====== Input
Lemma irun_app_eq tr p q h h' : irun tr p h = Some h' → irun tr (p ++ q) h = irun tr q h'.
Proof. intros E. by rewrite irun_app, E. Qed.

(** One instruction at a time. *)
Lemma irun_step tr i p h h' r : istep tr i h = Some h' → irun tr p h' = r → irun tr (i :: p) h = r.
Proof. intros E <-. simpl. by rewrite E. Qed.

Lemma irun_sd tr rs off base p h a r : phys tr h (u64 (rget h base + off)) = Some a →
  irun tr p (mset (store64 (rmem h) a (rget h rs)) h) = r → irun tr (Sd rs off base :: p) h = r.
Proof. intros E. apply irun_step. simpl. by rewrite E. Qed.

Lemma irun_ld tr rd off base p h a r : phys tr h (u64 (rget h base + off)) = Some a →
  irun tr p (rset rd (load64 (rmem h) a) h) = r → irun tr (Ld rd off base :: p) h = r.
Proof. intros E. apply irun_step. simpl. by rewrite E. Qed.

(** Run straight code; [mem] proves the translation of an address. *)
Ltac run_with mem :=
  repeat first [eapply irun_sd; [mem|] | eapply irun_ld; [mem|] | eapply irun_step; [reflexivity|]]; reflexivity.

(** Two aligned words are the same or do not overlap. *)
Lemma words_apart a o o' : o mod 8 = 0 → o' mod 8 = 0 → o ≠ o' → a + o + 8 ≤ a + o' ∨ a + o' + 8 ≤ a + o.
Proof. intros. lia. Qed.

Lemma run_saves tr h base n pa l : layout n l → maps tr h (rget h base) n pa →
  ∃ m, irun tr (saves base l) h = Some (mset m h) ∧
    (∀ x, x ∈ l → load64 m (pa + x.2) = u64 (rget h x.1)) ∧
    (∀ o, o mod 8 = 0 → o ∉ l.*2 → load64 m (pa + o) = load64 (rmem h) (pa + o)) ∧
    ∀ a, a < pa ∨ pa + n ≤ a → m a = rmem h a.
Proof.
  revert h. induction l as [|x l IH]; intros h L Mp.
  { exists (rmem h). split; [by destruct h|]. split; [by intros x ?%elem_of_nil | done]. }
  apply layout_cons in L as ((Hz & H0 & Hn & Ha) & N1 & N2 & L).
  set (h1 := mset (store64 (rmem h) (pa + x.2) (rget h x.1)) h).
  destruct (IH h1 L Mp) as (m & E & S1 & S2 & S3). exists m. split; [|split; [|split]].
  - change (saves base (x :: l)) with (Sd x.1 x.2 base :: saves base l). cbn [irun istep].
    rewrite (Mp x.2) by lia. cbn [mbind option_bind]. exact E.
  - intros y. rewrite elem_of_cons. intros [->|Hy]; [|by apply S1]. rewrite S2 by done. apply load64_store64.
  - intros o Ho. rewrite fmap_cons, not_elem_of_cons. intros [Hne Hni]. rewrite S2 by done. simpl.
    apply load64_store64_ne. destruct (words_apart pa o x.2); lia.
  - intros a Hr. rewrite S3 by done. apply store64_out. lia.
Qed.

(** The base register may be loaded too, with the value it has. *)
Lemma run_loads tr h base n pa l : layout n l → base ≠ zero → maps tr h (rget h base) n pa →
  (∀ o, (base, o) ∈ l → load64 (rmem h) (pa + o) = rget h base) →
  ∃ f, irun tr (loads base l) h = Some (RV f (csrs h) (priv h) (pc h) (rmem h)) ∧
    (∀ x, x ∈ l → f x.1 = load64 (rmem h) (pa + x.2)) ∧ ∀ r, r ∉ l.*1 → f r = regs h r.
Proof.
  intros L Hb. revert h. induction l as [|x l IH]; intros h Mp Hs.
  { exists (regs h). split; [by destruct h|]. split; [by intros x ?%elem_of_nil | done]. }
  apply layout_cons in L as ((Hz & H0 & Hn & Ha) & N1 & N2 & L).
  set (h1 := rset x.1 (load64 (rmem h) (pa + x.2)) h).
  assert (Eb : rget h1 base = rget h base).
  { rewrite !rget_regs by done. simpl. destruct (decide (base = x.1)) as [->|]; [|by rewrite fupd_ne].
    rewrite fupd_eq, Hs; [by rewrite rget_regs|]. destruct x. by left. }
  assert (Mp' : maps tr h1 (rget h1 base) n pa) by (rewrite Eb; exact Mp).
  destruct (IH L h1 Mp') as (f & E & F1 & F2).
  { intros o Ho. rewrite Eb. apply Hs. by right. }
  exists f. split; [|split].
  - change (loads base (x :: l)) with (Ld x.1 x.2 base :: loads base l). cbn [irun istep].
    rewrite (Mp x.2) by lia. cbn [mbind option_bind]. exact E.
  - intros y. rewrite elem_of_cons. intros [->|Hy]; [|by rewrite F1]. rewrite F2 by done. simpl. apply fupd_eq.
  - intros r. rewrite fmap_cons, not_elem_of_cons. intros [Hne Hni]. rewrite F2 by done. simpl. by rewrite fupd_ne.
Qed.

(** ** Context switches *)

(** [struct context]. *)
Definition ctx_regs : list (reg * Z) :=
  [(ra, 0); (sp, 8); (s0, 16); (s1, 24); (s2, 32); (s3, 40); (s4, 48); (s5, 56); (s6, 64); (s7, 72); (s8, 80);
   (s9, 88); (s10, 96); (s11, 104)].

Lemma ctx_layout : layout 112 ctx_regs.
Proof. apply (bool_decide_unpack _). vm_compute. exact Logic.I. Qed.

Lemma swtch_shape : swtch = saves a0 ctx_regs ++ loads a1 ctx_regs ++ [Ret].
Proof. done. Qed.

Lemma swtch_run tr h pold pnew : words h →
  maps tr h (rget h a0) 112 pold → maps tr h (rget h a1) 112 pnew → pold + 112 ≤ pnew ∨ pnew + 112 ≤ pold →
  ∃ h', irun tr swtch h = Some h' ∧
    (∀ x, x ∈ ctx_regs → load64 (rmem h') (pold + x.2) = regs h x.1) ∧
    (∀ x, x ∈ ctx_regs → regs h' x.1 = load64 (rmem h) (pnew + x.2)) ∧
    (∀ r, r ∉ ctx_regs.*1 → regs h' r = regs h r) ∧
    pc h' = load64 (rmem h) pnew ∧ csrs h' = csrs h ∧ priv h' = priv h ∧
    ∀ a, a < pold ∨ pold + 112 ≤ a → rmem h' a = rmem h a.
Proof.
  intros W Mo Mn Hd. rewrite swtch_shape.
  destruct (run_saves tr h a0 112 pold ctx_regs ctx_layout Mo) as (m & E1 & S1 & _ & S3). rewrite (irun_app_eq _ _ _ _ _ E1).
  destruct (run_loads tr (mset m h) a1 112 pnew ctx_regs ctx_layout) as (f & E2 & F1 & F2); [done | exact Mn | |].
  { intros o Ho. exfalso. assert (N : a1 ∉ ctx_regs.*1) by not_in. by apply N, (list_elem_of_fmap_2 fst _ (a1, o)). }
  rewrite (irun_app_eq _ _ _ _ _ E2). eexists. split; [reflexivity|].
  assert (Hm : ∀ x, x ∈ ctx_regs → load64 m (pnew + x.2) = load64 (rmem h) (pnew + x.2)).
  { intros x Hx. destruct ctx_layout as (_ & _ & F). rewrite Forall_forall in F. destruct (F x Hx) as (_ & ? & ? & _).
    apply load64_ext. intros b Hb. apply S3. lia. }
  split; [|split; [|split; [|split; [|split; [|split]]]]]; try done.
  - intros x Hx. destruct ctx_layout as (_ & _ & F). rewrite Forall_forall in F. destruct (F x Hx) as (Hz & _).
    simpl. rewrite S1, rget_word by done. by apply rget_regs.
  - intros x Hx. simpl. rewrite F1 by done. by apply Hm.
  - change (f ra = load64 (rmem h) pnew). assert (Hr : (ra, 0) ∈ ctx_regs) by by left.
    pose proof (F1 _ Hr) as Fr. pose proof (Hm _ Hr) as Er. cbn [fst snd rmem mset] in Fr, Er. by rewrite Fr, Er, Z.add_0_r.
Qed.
============
▸ **Exercise directions**: Repeat exactly the lines from the first line of the records above through the line containing "Lemma irun_step tr", both included, and nothing else.

▸ **Task output**:
Lemma irun_app_eq tr p q h h' : irun tr p h = Some h' → irun tr (p ++ q) h = irun tr q h'.
Proof. intros E. by rewrite irun_app, E. Qed.

(** One instruction at a time. *)
Lemma irun_step tr i p h h' r : istep tr i h = Some h' → irun tr p h' = r → irun tr (i :: p) h = r.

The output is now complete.